A jornalista partilhou connosco a sua felicidade no dia 14 de Maio, por (como vacinada) ter podido correr sem a sua máscara, ao ar livre, no Prospect Park, na Brooklyn. Depois de 14 meses a calcular riscos - “os perigos de uma viagem de elevador ou a desgraça de uma viagem ao supermercado” - de repente ficou mais fácil, para ela, imaginar um futuro sem Covid. A 4 de julho o presidente Biden anunciou: “Hoje, estamos mais perto do que nunca de declarar nossa independência de um vírus mortal”. A jornalista exultava.
O que aconteceu nas semanas seguintes? Os casos aumentaram e as UCI transbordaram nos EUA, mostrando o poder da Covid para nos enganar.
O Dr. Anthony Fauci, numa conferência de imprensa este mês, na Casa Branca, disse: “Será muito difícil - pelo menos num futuro previsível e talvez nunca - eliminar verdadeiramente este vírus altamente transmissível.”
Que o SARS-CoV-2 possa ficar conosco para sempre é um pensamento sombrio. Mas, diz a jornalista, “puxar essa alavanca mental pode ser exatamente o que precisamos fazer para nos organizarmos com eficácia por muito tempo, melhorar drasticamente a nossa resposta à pandemia e incorporar salvaguardas na nossa vida quotidiana”.
Todos nós queremos que isto acabe. Mas o planeamento de contingência, para uma resposta de longo prazo, é absolutamente essencial. Na verdade, o optimismo pode see “um dos maiores obstáculos” para fazer esses planos, disse o Dr. Jeremy Farrar, diretor da Wellcome, uma fundação global de saúde com sede em Londres. Se acharmos que a Covid-19 está a acabar, vamos baixar a guarda e não vamos fazer investimentos essenciais, agora.
Ali Mokdad, diretor de estratégia de saúde populacional da Universidade de Washington. Epidemiologista, começou a fazer projeções para o seu centro hospitalar no início da pandemia: quantas camas seriam necessárias para cuidar de pacientes infectados? Com uma equipe de 15 pessoas, ele fez as contas necessárias, então. Agora, com uma equipe de 60 pessoas, ele divulga projeções da pandemia, por 4 meses, para todos os países do mundo.

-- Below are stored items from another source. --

(** The listener up to the point where it arms the timer.
    [contentChanges] is [event.contentChanges.length]. *)
Definition onDidChangeTextDocument (contentChanges : nat) (uri : string) (e : Ext) : Ext :=
  if isApplyingEdits e then e
  else if Nat.eqb contentChanges 0 then e
  else set_timers (<[uri := DEBOUNCE_MS]> (timers e)) e.

(** [for (i ...) { const len = doc.lineAt(i).text.length; if (len > maxLen) maxLen = len; }] *)
Fixpoint maxLenLoop (lines : Doc) (maxLen : Z) : Z :=
  match lines with
  | [] => maxLen
  | text :: rest =>
      let len := text_length text in
      maxLenLoop rest (if len >? maxLen then len else maxLen)
  end.

(** The callback given to [editor.edit]: line [i] gets
    [insert(Position(i, 0), ' '.repeat(pad))] when [pad > 0]. *)
Fixpoint padLoop (lines : Doc) (i : Z) (maxLen : Z) : list EditOp :=
  match lines with
  | [] => []
  | text :: rest =>
      let pad := maxLen - text_length text in
      (if pad >? 0 then [Insert (mkPosition i 0) (repeat_space pad)] else [])
        ++ padLoop rest (i + 1) maxLen
  end.

(** The body of the [try] block of the timer callback. *)
Definition tryBody (h : HostBehaviour) (uri : string) : M unit :=
  let* ed := getEditor in
  let doc := document ed in
  let maxLen := maxLenLoop doc 0 in
  let* e := getExt in
  let prev := default 0 (lastMax e !! uri) in
  if maxLen =? prev then
    modifyExt (appendLine ("No change in max length (" +:+ pretty maxLen
                           +:+ ") for " +:+ uri))
  else
    let* _ := modifyExt (set_isApplyingEdits true) in
    let* _ := awaitEdit h (onDidChangeTextDocument 1 uri) (padLoop doc 0 maxLen) in
    let* _ := modifyExt (set_lastMax uri maxLen) in
    modifyExt (appendLine ("Applied left padding to reach length " +:+ pretty maxLen
                           +:+ " for " +:+ uri)).

(** The debounced timer callback: one alignment pass. *)
Definition timerCallback (h : HostBehaviour) (uri : string) (env : Env) (e : Ext)
    : Ext * Env :=
  let e1 := set_timers (delete uri (timers e)) e in
  if isClosed env then (e1, env)
  else
    match editor env with
    | None => (e1, env)
    | Some ed =>
        let '(e2, ed2) :=
          tryCatchFinally (tryBody h uri) "Error during padding: "
                          (set_isApplyingEdits false) (e1, ed) in
        (e2, {| isClosed := isClosed env; editor := Some ed2 |})
    end.

End PadToMax.

(** ** The caret-preserving right-alignment pass *)

Module CaretAlign.
Import Host.
Local Open Scope Z_scope.

Definition DEBOUNCE_MS : Z := 0.

Definition onDidChangeTextDocument (contentChanges : nat) (uri : string) (e : Ext) : Ext :=
  if isApplyingEdits e then e
  else if Nat.eqb contentChanges 0 then e
  else set_timers (<[uri := DEBOUNCE_MS]> (timers e)) e.

(** First loop: [contents.push(contentLen)] and the running maximum. *)
Fixpoint measureLoop (lines : Doc) (contents : list Z) (maxContentLen : Z)
    : list Z * Z :=
  match lines with
  | [] => (contents, maxContentLen)
  | text :: rest =>
      let leading := leadingLength text in
      let contentLen := text_length text - leading in
      measureLoop rest (contents ++ [contentLen])
                  (if contentLen >? maxContentLen then contentLen else maxContentLen)
  end.

Record PaddingEdit := mkPaddingEdit {
  edit_line : Z;
  replaceRange : Range;
  newText : Text
}.

Record Plan := mkPlan {
  edits : list PaddingEdit;
  lineDelta : gmap Z Z;
  desiredLeadingByLine : gmap Z Z
}.

Definition emptyPlan : Plan :=
  {| edits := []; lineDelta := ∅; desiredLeadingByLine := ∅ |}.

Ele acabou de rever as suas contas para os Estados Unidos, para cima, para pelo menos 828.000 mortes totais, pela pandemia, em 1 de fevereiro de 2022. As máscaras, que tantos americanos abandonaram quando parecia que o fim da pandemia estava próximo, ainda podiam fazer a diferença: se 95% dos americanos usassem máscara, o seu modelo projecta cerca de 56.000 mortes a menos, até 1 de fevereiro. Num futuro mais distante, o Dr. Mokdad não vê que possa acontecer a “independência de um vírus mortal”, para citar Biden.
À medida que chegarmos a acordo de que teremos connosco a Covid para sempre, como será a nossa vida diária? Máscaras durante todo o dia, nas escolas e escritórios, continuarão indefinidamente? Teremos que reduzir a nossa lista de convidados de festas de fim de ano, nos próximos anos? Os testes em casa, antes de qualquer reunião social, tornar-se-ão obrigatórios? As máquinas de venda automática, em todas as estações de serviço, terão máscaras KN95 baratas?
O Dr. Mokdad prevê que teremos surtos sazonais de Covid-19 semelhantes a gripe, acompanhados nalguns anos por um grande número de mortos. Isso pode levar-nos ao uso de máscaras sazonais, a tomar uma vacina anual nos meses de inverno e a fazer melhorias contínuas na ventilação em espaços públicos críticos.
Quem melhor souber tomar as medidas necessárias, antecipando o futuro, melhor protegerá os seus cidadãos, e mais vidas salvará.